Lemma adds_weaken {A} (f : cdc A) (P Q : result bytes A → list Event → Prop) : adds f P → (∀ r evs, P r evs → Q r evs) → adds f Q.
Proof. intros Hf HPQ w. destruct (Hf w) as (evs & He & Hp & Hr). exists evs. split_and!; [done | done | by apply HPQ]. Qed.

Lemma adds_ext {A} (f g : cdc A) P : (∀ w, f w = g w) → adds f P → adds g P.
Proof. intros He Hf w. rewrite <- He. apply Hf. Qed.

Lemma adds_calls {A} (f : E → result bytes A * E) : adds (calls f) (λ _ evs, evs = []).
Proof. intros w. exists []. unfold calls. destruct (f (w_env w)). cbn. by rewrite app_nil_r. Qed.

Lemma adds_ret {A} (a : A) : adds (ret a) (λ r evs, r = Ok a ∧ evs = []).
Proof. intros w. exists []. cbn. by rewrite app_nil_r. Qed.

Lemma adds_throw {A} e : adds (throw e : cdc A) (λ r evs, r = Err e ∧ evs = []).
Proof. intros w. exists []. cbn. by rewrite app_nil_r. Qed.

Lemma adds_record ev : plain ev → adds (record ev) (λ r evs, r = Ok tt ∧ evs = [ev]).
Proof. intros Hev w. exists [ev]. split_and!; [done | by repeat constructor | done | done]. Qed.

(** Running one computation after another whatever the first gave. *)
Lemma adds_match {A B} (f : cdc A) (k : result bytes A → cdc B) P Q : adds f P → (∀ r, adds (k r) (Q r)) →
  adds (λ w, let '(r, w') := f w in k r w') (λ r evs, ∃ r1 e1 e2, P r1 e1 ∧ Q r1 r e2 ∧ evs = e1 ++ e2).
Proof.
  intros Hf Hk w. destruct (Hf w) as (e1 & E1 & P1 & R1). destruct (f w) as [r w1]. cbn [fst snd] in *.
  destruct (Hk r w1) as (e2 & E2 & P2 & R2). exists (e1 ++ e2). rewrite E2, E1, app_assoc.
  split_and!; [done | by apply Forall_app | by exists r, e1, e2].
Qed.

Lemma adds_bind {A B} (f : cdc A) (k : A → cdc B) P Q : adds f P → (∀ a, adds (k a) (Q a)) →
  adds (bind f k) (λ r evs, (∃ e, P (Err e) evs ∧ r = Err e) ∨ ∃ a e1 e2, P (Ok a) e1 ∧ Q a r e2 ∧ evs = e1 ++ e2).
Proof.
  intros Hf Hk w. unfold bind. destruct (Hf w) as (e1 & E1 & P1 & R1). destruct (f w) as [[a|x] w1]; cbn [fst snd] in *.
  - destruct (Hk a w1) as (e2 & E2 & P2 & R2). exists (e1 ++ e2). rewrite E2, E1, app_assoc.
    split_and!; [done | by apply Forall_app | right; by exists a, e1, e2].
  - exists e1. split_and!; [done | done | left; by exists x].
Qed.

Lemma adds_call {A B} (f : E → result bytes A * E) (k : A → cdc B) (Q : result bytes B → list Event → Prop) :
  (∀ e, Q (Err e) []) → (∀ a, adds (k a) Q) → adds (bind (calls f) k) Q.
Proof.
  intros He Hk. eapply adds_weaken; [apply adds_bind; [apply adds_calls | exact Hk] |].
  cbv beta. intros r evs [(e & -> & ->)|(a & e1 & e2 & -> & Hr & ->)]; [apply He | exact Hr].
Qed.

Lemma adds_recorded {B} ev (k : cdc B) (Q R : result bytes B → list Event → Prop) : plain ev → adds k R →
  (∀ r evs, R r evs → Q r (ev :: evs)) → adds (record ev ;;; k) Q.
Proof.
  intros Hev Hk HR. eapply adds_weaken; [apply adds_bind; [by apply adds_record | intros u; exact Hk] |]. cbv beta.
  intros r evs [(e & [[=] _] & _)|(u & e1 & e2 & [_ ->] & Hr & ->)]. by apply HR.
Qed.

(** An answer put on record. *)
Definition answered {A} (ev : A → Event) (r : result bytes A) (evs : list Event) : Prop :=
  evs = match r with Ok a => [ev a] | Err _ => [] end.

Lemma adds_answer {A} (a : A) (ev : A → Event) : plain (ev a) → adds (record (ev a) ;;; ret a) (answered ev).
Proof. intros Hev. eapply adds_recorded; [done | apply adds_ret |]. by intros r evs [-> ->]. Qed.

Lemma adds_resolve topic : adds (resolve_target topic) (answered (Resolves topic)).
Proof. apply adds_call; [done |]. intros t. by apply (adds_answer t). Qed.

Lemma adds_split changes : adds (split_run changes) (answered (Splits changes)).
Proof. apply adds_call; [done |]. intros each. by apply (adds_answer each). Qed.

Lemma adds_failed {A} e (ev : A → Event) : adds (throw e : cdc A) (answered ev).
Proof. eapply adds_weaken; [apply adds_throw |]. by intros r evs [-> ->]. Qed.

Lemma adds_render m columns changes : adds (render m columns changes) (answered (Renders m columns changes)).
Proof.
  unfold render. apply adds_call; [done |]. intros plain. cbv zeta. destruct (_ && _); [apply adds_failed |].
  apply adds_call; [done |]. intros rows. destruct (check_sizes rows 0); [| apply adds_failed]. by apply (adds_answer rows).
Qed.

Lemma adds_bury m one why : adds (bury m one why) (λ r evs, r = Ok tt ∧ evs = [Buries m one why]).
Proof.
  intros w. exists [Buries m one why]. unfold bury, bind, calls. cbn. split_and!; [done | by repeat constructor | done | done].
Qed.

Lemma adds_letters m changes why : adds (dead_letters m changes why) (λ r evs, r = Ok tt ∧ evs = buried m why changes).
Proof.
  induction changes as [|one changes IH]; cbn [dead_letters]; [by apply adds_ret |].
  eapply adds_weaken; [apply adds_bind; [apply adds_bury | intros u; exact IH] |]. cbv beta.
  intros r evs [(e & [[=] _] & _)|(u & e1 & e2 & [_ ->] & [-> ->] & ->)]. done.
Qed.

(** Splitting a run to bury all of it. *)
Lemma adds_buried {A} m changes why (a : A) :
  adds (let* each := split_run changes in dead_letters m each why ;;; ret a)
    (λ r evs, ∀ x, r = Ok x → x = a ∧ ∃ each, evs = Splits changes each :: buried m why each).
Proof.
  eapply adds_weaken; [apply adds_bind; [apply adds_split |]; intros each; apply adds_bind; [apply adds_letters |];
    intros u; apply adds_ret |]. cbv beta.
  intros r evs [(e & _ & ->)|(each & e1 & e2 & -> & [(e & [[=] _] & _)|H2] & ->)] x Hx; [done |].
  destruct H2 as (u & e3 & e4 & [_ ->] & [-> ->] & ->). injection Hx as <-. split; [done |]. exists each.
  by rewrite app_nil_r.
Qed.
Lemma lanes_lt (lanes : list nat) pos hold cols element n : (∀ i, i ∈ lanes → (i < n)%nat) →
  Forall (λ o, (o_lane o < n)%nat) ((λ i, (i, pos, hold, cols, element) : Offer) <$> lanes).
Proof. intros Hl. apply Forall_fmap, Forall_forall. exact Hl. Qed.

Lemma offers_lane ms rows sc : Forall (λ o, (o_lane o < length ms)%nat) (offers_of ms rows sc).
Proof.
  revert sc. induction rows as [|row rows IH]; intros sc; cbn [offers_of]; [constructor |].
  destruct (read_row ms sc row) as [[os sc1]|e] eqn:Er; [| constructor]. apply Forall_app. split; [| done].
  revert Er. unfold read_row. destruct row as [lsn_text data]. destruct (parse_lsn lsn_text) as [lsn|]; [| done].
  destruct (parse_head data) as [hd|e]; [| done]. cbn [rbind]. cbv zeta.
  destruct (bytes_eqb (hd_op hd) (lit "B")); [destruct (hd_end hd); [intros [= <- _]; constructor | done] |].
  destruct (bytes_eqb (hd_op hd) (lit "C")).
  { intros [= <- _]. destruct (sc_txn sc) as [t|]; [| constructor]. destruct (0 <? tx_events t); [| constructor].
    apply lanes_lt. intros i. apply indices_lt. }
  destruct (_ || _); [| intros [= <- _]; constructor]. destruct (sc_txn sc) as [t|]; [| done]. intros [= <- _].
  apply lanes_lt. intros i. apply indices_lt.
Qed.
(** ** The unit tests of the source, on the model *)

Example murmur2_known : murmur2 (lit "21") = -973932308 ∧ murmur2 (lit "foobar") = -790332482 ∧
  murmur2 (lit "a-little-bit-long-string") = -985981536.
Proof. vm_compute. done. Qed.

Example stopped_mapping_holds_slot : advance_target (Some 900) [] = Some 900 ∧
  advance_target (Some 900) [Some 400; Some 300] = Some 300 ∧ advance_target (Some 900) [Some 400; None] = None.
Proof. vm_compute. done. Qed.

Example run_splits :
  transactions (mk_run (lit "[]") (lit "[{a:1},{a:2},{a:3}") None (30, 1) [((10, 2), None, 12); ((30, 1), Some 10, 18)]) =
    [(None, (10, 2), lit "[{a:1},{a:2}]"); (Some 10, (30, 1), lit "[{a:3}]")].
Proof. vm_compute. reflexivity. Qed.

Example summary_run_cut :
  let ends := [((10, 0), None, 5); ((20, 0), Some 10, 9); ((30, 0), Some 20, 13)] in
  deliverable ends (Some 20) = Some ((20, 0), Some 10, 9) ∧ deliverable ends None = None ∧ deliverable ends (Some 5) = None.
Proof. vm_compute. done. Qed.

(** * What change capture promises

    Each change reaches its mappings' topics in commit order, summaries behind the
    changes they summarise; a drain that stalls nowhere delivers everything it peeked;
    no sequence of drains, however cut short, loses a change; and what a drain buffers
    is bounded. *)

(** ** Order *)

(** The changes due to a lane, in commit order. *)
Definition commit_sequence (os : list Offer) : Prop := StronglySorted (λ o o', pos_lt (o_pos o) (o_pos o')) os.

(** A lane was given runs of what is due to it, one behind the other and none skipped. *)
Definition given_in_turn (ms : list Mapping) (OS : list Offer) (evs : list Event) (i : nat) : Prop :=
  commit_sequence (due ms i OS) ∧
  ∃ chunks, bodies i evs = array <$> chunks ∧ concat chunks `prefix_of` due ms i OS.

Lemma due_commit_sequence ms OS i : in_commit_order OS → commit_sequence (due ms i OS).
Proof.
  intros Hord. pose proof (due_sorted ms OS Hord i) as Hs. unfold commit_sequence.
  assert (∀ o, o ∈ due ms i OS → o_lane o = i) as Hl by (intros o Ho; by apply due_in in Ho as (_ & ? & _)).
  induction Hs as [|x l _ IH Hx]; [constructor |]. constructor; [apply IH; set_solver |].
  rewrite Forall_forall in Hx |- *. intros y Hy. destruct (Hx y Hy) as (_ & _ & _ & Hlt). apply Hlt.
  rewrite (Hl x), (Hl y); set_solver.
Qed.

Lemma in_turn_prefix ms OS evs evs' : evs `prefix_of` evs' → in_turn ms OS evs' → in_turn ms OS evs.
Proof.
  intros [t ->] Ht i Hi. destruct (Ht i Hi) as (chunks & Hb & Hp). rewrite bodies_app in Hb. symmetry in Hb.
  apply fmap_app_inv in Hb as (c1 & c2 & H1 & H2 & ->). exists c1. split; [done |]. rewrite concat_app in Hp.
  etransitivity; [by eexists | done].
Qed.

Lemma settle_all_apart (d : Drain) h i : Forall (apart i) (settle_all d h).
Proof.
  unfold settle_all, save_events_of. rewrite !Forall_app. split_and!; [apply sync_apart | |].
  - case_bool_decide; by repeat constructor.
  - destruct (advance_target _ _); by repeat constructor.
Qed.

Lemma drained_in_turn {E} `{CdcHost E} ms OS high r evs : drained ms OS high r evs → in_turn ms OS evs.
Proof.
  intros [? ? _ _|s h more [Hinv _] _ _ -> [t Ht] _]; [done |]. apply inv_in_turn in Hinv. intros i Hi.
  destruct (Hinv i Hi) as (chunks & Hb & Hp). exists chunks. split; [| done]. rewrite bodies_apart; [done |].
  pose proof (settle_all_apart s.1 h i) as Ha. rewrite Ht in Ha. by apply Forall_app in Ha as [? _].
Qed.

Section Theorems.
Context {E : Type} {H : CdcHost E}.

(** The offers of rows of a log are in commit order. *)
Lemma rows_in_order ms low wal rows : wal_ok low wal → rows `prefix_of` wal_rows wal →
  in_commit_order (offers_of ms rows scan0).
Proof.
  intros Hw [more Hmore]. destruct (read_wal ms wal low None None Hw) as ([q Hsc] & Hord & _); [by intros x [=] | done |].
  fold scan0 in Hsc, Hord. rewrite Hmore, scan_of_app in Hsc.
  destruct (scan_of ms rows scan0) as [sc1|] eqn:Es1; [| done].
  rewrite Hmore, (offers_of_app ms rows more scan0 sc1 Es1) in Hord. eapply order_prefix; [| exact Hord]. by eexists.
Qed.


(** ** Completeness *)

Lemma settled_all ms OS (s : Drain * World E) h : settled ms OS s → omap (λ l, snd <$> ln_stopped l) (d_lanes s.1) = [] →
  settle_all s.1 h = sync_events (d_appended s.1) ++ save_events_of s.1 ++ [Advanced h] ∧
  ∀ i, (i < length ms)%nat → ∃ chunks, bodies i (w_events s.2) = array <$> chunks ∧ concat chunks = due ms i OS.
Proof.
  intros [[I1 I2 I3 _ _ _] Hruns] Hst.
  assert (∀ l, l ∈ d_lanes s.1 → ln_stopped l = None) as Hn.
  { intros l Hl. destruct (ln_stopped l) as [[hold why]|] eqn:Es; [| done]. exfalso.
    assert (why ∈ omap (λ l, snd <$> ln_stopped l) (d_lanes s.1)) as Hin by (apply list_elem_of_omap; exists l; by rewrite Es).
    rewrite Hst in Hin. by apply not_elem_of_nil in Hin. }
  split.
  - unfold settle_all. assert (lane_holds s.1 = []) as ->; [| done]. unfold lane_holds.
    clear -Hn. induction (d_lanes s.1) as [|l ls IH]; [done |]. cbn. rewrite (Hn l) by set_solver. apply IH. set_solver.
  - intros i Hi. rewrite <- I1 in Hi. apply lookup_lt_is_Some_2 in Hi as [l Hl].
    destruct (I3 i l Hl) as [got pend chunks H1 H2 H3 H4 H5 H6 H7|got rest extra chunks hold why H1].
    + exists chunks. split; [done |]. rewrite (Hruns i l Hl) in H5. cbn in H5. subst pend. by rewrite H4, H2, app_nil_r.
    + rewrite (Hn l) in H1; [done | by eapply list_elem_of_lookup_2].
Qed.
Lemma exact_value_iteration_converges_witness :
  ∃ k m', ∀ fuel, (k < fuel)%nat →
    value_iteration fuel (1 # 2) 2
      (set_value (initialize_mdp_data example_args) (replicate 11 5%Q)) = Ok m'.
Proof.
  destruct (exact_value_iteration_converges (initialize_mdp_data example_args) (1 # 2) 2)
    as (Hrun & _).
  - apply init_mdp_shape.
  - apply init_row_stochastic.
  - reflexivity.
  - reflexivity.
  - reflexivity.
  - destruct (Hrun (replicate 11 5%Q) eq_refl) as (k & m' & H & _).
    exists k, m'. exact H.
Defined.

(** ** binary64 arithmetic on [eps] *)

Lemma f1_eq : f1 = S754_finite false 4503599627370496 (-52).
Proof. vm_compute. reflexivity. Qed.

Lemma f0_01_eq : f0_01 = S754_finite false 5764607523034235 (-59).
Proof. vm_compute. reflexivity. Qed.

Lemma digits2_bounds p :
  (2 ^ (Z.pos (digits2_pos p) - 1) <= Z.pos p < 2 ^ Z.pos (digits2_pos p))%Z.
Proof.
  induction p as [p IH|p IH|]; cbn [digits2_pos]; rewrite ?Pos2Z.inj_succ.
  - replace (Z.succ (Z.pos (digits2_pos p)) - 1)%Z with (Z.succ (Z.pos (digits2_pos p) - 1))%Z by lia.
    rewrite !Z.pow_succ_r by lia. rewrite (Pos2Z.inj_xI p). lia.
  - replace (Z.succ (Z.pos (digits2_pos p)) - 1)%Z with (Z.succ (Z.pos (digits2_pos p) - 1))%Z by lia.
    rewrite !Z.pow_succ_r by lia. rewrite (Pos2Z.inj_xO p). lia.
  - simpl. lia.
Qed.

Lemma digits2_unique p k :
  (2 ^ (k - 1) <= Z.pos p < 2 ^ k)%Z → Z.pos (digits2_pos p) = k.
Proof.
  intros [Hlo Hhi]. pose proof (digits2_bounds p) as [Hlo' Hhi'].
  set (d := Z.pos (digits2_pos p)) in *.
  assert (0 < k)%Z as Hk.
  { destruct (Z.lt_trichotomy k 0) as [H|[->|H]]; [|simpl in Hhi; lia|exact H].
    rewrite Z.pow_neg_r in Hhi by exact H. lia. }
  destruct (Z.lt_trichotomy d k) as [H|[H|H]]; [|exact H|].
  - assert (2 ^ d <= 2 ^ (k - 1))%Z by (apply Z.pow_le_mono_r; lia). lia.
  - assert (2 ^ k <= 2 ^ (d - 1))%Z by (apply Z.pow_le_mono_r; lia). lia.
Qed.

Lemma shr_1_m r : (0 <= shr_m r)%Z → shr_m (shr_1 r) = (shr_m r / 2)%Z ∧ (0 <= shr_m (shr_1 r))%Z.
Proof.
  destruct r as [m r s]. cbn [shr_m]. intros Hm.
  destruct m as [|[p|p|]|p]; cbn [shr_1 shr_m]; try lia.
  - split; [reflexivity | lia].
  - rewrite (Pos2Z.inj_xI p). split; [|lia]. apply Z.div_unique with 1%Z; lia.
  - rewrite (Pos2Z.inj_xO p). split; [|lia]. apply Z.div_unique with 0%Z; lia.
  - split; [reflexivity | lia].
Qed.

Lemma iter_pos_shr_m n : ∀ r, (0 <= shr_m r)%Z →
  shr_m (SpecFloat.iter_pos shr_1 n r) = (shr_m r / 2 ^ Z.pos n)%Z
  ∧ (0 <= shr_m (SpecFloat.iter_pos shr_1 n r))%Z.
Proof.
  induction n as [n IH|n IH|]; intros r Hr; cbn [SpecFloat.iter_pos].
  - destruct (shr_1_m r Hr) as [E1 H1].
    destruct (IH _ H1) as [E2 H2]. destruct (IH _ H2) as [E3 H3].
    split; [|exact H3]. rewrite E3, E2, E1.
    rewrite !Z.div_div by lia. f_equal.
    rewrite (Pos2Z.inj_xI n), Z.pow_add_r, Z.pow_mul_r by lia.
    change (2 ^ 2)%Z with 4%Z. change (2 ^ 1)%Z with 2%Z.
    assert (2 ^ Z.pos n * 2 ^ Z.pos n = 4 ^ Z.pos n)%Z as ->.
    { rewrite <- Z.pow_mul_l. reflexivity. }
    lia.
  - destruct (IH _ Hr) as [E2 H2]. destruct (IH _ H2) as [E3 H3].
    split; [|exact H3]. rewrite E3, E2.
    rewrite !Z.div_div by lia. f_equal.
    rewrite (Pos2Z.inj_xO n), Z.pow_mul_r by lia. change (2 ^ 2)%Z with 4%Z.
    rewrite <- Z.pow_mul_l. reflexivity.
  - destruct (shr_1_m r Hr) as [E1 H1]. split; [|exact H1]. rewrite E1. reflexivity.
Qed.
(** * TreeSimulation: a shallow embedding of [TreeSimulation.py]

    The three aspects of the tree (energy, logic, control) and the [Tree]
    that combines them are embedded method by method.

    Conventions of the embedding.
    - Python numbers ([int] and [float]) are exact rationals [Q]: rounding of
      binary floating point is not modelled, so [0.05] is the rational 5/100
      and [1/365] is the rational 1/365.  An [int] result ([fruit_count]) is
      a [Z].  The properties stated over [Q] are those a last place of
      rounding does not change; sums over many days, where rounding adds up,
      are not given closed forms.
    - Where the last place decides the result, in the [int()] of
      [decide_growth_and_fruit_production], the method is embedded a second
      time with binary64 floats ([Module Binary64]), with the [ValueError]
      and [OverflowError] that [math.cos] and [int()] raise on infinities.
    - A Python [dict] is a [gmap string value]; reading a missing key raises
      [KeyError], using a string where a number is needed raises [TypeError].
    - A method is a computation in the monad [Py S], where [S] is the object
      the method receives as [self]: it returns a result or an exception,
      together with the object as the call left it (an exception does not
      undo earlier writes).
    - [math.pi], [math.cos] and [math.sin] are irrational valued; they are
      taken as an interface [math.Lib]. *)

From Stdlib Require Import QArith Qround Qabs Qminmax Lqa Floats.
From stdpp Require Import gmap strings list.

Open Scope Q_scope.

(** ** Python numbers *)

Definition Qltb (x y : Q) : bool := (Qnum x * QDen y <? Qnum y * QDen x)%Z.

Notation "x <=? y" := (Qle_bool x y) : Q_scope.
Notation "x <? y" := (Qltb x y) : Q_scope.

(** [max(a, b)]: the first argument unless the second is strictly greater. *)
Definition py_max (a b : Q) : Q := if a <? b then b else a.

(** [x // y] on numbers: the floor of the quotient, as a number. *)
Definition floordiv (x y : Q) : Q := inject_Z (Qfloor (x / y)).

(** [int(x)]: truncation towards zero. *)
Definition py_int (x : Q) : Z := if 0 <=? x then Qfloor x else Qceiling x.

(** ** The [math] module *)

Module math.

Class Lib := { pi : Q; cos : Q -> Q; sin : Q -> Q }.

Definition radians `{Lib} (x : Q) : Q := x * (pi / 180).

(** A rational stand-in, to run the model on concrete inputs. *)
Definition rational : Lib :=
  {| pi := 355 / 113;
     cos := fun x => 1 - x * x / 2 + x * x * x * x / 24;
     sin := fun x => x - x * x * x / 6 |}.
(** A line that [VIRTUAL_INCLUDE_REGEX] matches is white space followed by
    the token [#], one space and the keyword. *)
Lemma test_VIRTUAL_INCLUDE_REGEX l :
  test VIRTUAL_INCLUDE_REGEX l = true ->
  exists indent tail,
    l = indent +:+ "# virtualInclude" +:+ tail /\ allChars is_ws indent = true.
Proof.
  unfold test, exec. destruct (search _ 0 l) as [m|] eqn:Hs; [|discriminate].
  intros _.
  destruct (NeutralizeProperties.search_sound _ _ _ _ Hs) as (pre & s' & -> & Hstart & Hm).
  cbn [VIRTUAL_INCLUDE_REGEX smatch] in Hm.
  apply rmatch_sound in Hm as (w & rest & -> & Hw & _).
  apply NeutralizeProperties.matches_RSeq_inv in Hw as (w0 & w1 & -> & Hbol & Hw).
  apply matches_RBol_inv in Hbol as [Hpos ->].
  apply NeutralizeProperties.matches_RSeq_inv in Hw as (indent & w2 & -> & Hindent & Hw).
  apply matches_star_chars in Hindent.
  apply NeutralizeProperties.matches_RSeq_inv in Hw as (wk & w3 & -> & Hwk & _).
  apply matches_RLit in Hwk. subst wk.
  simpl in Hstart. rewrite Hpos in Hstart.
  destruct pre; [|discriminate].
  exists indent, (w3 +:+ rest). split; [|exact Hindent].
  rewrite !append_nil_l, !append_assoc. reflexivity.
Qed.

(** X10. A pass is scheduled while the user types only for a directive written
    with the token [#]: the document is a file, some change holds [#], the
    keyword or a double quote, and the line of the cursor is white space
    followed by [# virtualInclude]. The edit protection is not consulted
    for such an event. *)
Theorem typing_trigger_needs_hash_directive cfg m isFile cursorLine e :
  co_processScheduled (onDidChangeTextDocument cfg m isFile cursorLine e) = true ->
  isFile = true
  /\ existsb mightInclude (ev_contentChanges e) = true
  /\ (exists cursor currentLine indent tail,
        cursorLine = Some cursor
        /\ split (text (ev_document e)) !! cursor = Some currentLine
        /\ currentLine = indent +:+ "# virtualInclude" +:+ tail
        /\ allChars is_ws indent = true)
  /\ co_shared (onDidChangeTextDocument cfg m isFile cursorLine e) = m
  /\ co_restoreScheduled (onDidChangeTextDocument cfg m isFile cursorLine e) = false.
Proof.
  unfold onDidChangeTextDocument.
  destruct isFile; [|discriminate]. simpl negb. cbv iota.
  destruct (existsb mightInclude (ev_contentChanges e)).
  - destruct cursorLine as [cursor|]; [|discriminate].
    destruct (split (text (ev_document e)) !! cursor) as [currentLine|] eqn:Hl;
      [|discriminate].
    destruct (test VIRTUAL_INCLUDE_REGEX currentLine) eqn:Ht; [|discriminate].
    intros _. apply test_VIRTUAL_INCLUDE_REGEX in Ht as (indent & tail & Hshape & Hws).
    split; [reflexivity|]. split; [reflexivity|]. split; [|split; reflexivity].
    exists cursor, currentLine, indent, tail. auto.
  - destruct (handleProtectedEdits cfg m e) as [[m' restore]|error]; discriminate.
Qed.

## [AIM OF THE TASK]
What belongs in the answer is each line of the listing that contains the word "Hstart".

## [SOLUTION FOR THIS EXERCISE]
  destruct (NeutralizeProperties.search_sound _ _ _ _ Hs) as (pre & s' & -> & Hstart & Hm).
  simpl in Hstart. rewrite Hpos in Hstart.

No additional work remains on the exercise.